*** DATA ***

(** * A shallow embedding of the [scripts] command runner

    The development follows the layout of the Python package:
    - [scripts/base.py]          : module [base]
    - [scripts/__init__.py]      : module [discovery]
    - [scripts/python/tests.py]  : module [tests]
    - [scripts/ci/_base.py]      : module [ci_base]
    - [scripts/ci/python_tests.py] : module [python_tests]
    - [scripts/python/linters.py] : module [linters]
    - [scripts/ci/approval_bot.py] : module [approval_bot]
    Module [objects] holds what [cls()] runs, module [examples] the concrete
    worlds and classes the examples are stated on.

    Stateful code is written in a state-and-exception monad [M] over an
    explicit [world] (current directory, file system, standard streams,
    command line, the two process-wide registers). *)

From Stdlib Require Import String Ascii ZArith List Sorted Lia.
From stdpp Require Import base option list strings gmap pretty.

Set Warnings "-register-all".
Local Open Scope string_scope.
Local Open Scope Z_scope.
Local Open Scope list_scope.

(** ** Strings as Python uses them *)

(** The line break ["\n"] and the double quote, as one-character strings. *)
Definition nl : string := String "010"%char EmptyString.
Definition dq : string := String "034"%char EmptyString.

(** [c in s] for a single character [c]. *)
Fixpoint contains_char (c : ascii) (s : string) : bool :=
  match s with
  | EmptyString => false
  | String a s' => if Ascii.eqb a c then true else contains_char c s'
  end.

(** [s.startswith(p)]. *)
Definition startswith (p s : string) : bool := String.prefix p s.

(** [s.replace(a, b)] for single characters [a] and [b]. *)
Fixpoint replace_char (a b : ascii) (s : string) : string :=
  match s with
  | EmptyString => EmptyString
  | String c s' => String (if Ascii.eqb c a then b else c) (replace_char a b s')
  end.

(** [s.lower()] on ASCII letters (the only ones that can reach the answers
    [y], [yes], [n], [no] of a prompt). *)
Definition lower_ascii (c : ascii) : ascii :=
  let n := nat_of_ascii c in
  if (Nat.leb 65 n && Nat.leb n 90)%bool then ascii_of_nat (n + 32) else c.

Fixpoint lower (s : string) : string :=
  match s with
  | EmptyString => EmptyString
  | String c s' => String (lower_ascii c) (lower s')
  end.

(** [sep.join(l)]. *)
Definition join (sep : string) (l : list string) : string := String.concat sep l.

(** [s[:-3]]. *)
Definition drop_last3 (s : string) : string :=
  String.substring 0 (String.length s - 3)%nat s.

(** [x in l] for a list of strings. *)
Definition str_in (x : string) (l : list string) : bool := bool_decide (x ∈ l).

(** ** Python values and their YAML representation *)

(** The values the document builders assemble.  [VDict] is a plain [dict],
    [VODict] a [collections.OrderedDict]; both keep insertion order. *)
Inductive value : Type :=
  | VStr (s : string)
  | VInt (z : Z)
  | VBool (b : bool)
  | VList (l : list value)
  | VDict (d : list (string * value))
  | VODict (d : list (string * value)).

(** Insertion-ordered mapping with string keys: [d[k] = v] replaces the value
    of an existing key in place and appends a new key at the end. *)
Definition odict := list (string * value).

Fixpoint od_set (k : string) (v : value) (d : odict) : odict :=
  match d with
  | [] => [(k, v)]
  | (k', v') :: d' =>
      if String.eqb k' k then (k, v) :: d' else (k', v') :: od_set k v d'
  end.

Fixpoint od_get (k : string) (d : odict) : option value :=
  match d with
  | [] => None
  | (k', v') :: d' => if String.eqb k' k then Some v' else od_get k d'
  end.

Definition od_keys (d : odict) : list string := map fst d.

(** Scalar styles of a YAML node: [None] leaves the choice to the emitter. *)
Inductive node : Type :=
  | NScalar (tag : string) (text : string) (style : option string)
  | NSeq (tag : string) (items : list node)
  | NMap (tag : string) (items : list (node * node)).

Definition tag_str : string := "tag:yaml.org,2002:str".
Definition tag_int : string := "tag:yaml.org,2002:int".
Definition tag_bool : string := "tag:yaml.org,2002:bool".
Definition tag_seq : string := "tag:yaml.org,2002:seq".
Definition tag_map : string := "tag:yaml.org,2002:map".

(** ** The world *)

(** Absolute paths, as the list of their components from the root. *)
Definition path := list string.

(** [p.parent]; the root is its own parent. *)
Definition parent (p : path) : path := removelast p.

(** What a path holds.  The text of a file is kept abstract: a file is either
    empty (just opened for writing) or holds the dump of one node. *)
Inductive fnode : Type :=
  | FFile (content : option node)
  | FDir.

(** A command class as [__init_subclass__] and [__init__] see it. *)
Record cls : Type := Cls {
  cls_qualname : string;     (* which class statement this is *)
  cls_name : string;         (* [cls.name], after inheritance *)
  cls_abstract : bool;       (* some abstract method is left undefined *)
  cls_is_pytest : bool;      (* [Pytest.__init__] is the constructor *)
  cls_bypass : bool          (* [getattr(self, "bypass", False)] *)
}.
(** ** Provider configuration

    [config.providers] is a string, a function or an array whose entries are
    strings, functions or objects (the declared union).  The mapper decides
    between the two object shapes by looking at the object itself
    ([provider.id], [Object.keys(provider)[0]]), so an object entry is kept
    untyped: its own properties, listed in [Object.keys] order with distinct
    keys.  Property values are [undefined], [null], strings, functions,
    arrays and objects; a function is represented by its source text.  An
    entry may also be [null], which [typeof] reports as an object. *)

#[local] Set Warnings "-register-all".

Inductive JsVal : Type :=
| VUndef
| VNull
| VStr (s : string)
| VFun (src : string)
| VArr (items : list JsVal)
| VObj (fields : list (string * JsVal)).

Inductive ProviderEntry : Type :=
| PId (id : string)
| PFunction (src : string)
| PNull
| PObject (fields : list (string * JsVal)).

Inductive Providers : Type :=
| ProvidersUndefined
| ProvidersString (id : string)
| ProvidersFunction (src : string)
| ProvidersList (entries : list ProviderEntry).

(** [Partial<UnifiedConfig>]: only [providers] is read by this module. *)
Record UnifiedConfig : Type := mkConfig { providers : Providers }.

(** ToBoolean. *)
Definition truthy (v : JsVal) : bool :=
  match v with
  | VUndef => false
  | VNull => false
  | VStr s => negb (String.eqb s EmptyString)
  | _ => true
  end.

(** [a || b] *)
Definition js_or (a b : JsVal) : JsVal := if truthy a then a else b.

(** ToString, as applied to a computed property key [ret[v]]. *)
Fixpoint js_toString (v : JsVal) : string :=
  match v with
  | VUndef => "undefined"
  | VNull => "null"
  | VStr s => s
  | VFun src => src
  | VArr items =>
      String.concat ","
        (map (fun x => match x with
                       | VUndef => EmptyString
                       | VNull => EmptyString
                       | _ => js_toString x
                       end) items)
  | VObj _ => "[object Object]"
  end.

(** [o[k]] for the own properties [fields] of an object [o]. *)
Fixpoint field (k : string) (fields : list (string * JsVal)) : JsVal :=
  match fields with
  | [] => VUndef
  | (k', v) :: rest => if String.eqb k' k then v else field k rest
  end.

(** [Object.keys(o)[0]] *)
Definition firstKey (fields : list (string * JsVal)) : JsVal :=
  match fields with
  | [] => VUndef
  | (k, _) :: _ => VStr k
  end.

(** [v.k] for a key [k] that no prototype defines (the mapper reads [id]
    and [prompts] only): a read on [undefined] or [null] throws, strings,
    functions and arrays have no such property. *)
Definition getProp (v : JsVal) (k : string) : Res JsVal :=
  match v with
  | VUndef =>
      Throw (TypeError
        ("Cannot read properties of undefined (reading '" +:+ k +:+ "')"))
  | VNull =>
      Throw (TypeError
        ("Cannot read properties of null (reading '" +:+ k +:+ "')"))
  | VObj fields => Ok (field k fields)
  | _ => Ok VUndef
  end.

(** [prompt.label] as a value. *)
Definition labelValue (p : Prompt) : JsVal :=
  match p_label p with
  | Some l => VStr l
  | None => VUndef
  end.

Definition id_invariant_message : string :=
  "You must specify an `id` on the Provider when you override options.prompts".

(** Lines 55-76: the body of the loop over [config.providers].  A [null]
    entry passes the [typeof] test of line 56 and the read [provider.id] of
    line 58 throws. *)
Definition mapProvider (allPrompts : JsVal) (ret : gmap string JsVal)
    (provider : ProviderEntry) : Res (gmap string JsVal) :=
  match provider with
  | PNull => _ ← getProp VNull "id"; mret ret
  | PObject rawProvider =>
      if truthy (field "id" rawProvider) then
        _ ← invariant (truthy (field "id" rawProvider)) id_invariant_message;
        let ret1 :=
          <[ js_toString (field "id" rawProvider) :=
               js_or (field "prompts" rawProvider) allPrompts ]> ret in
        if truthy (field "label" rawProvider) then
          mret (<[ js_toString (field "label" rawProvider) :=
                     js_or (field "prompts" rawProvider) allPrompts ]> ret1)
        else mret ret1
      else
        let originalId := firstKey rawProvider in
        let providerObject := field (js_toString originalId) rawProvider in
        innerId ← getProp providerObject "id";
        let id := js_or innerId originalId in
        innerPrompts ← getProp (field (js_toString originalId) rawProvider) "prompts";
        mret (<[ js_toString id := js_or innerPrompts allPrompts ]> ret)
  | _ => mret ret
  end.

(** Lines 32-79. *)
Definition readProviderPromptMap (config : UnifiedConfig)
    (parsedPrompts : list Prompt) : Res (gmap string JsVal) :=
  let ret : gmap string JsVal := ∅ in
  match providers config with
  | ProvidersUndefined => mret ret
  | ProvidersString EmptyString => mret ret
  | ProvidersString id =>
      mret {[ id := VArr (map labelValue parsedPrompts) ]}
  | ProvidersFunction _ =>
      mret {[ "Custom function" := VArr (map labelValue parsedPrompts) ]}
  | ProvidersList entries =>
      res_for_of entries ret (mapProvider (VArr (map labelValue parsedPrompts)))
  end.

(** ** An example environment

    A small directory and simple collaborators, used to run the resolver on
    concrete inputs.  The directory [prompts/] holds two text files and one
    file whose extension has no handler. *)

Module Sample.

Definition has_char (c : ascii) (s : string) : bool :=
  existsb (Ascii.eqb c) (list_ascii_of_string s).

(** A candidate is path-like when it contains a separator. *)
Definition looksLikePath (s : string) : bool := has_char "/" s.

(** The trailing dot-segment of a path. *)
Fixpoint trailingExtension (s : string) : option string :=
  match s with
  | EmptyString => None
  | String c rest =>
      match trailingExtension rest with
      | Some e => Some e
      | None => if Ascii.eqb c "." then Some s else None
      end
  end.

Definition hasGlobMagic (s : string) : bool :=
  existsb (fun c => has_char c s) ["*"; "?"; "{"; "}"; "["; "]"]%char.

Definition decompose (basePath candidate : string) : ResolvedPathInfo :=
  {| extension := trailingExtension candidate;
     functionName := None;
     isPathPattern := hasGlobMagic candidate;
     filePath := basePath +:+ candidate |}.

Definition files : list (string * string) :=
  [ ("prompts/a.txt", "Hello {{name}}");
    ("prompts/b.txt", "Goodbye");
    ("prompts/notes.xyz", "scratch") ].

Definition glob (pattern : string) : list string :=
  if String.eqb pattern "prompts/*.txt" then ["prompts/a.txt"; "prompts/b.txt"]
  else if String.eqb pattern "prompts/*.xyz" then ["prompts/notes.xyz"]
  else if String.eqb pattern "prompts/*" then map fst files
  else [].

Fixpoint readFile (fs : list (string * string)) (path : string) : Res string :=
  match fs with
  | [] => Throw (JsError ("ENOENT: no such file or directory, open '" +:+ path +:+ "'"))
  | (name, content) :: rest =>
      if String.eqb name path then Ok content else readFile rest path
  end.

(** One prompt per file, labelled by the path (and by the label of the
    partial it was called with, when there is one). *)
Definition textHandler (path : string) (prompt : PartialPrompt)
    : Res (list Prompt) :=
  content ← readFile files path;
  mret [ {| p_raw := content;
            p_label :=
              Some (match label prompt with
                    | Some l => l +:+ ": " +:+ path +:+ ": " +:+ content
                    | None => path +:+ ": " +:+ content
                    end);
            p_function := None |} ].

Definition isScript (ext : string) : bool :=
  existsb (String.eqb ext)
    [".js"; ".cjs"; ".mjs"; ".ts"; ".cts"; ".mts"; ".tsx"; ".jsx"].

*** End of DATA ***

#### WORK REQUIRED
Starting with the first line of the entries, transcribe every line up to and including the one with "(** [s.startswith(p)]. *)".

#### THE COMPLETED TASK
(** * A shallow embedding of the [scripts] command runner

    The development follows the layout of the Python package:
    - [scripts/base.py]          : module [base]
    - [scripts/__init__.py]      : module [discovery]
    - [scripts/python/tests.py]  : module [tests]
    - [scripts/ci/_base.py]      : module [ci_base]
    - [scripts/ci/python_tests.py] : module [python_tests]
    - [scripts/python/linters.py] : module [linters]
    - [scripts/ci/approval_bot.py] : module [approval_bot]
    Module [objects] holds what [cls()] runs, module [examples] the concrete
    worlds and classes the examples are stated on.

    Stateful code is written in a state-and-exception monad [M] over an
    explicit [world] (current directory, file system, standard streams,
    command line, the two process-wide registers). *)

From Stdlib Require Import String Ascii ZArith List Sorted Lia.
From stdpp Require Import base option list strings gmap pretty.

Set Warnings "-register-all".
Local Open Scope string_scope.
Local Open Scope Z_scope.
Local Open Scope list_scope.

(** ** Strings as Python uses them *)

(** The line break ["\n"] and the double quote, as one-character strings. *)
Definition nl : string := String "010"%char EmptyString.
Definition dq : string := String "034"%char EmptyString.

(** [c in s] for a single character [c]. *)
Fixpoint contains_char (c : ascii) (s : string) : bool :=
  match s with
  | EmptyString => false
  | String a s' => if Ascii.eqb a c then true else contains_char c s'
  end.

(** [s.startswith(p)]. *)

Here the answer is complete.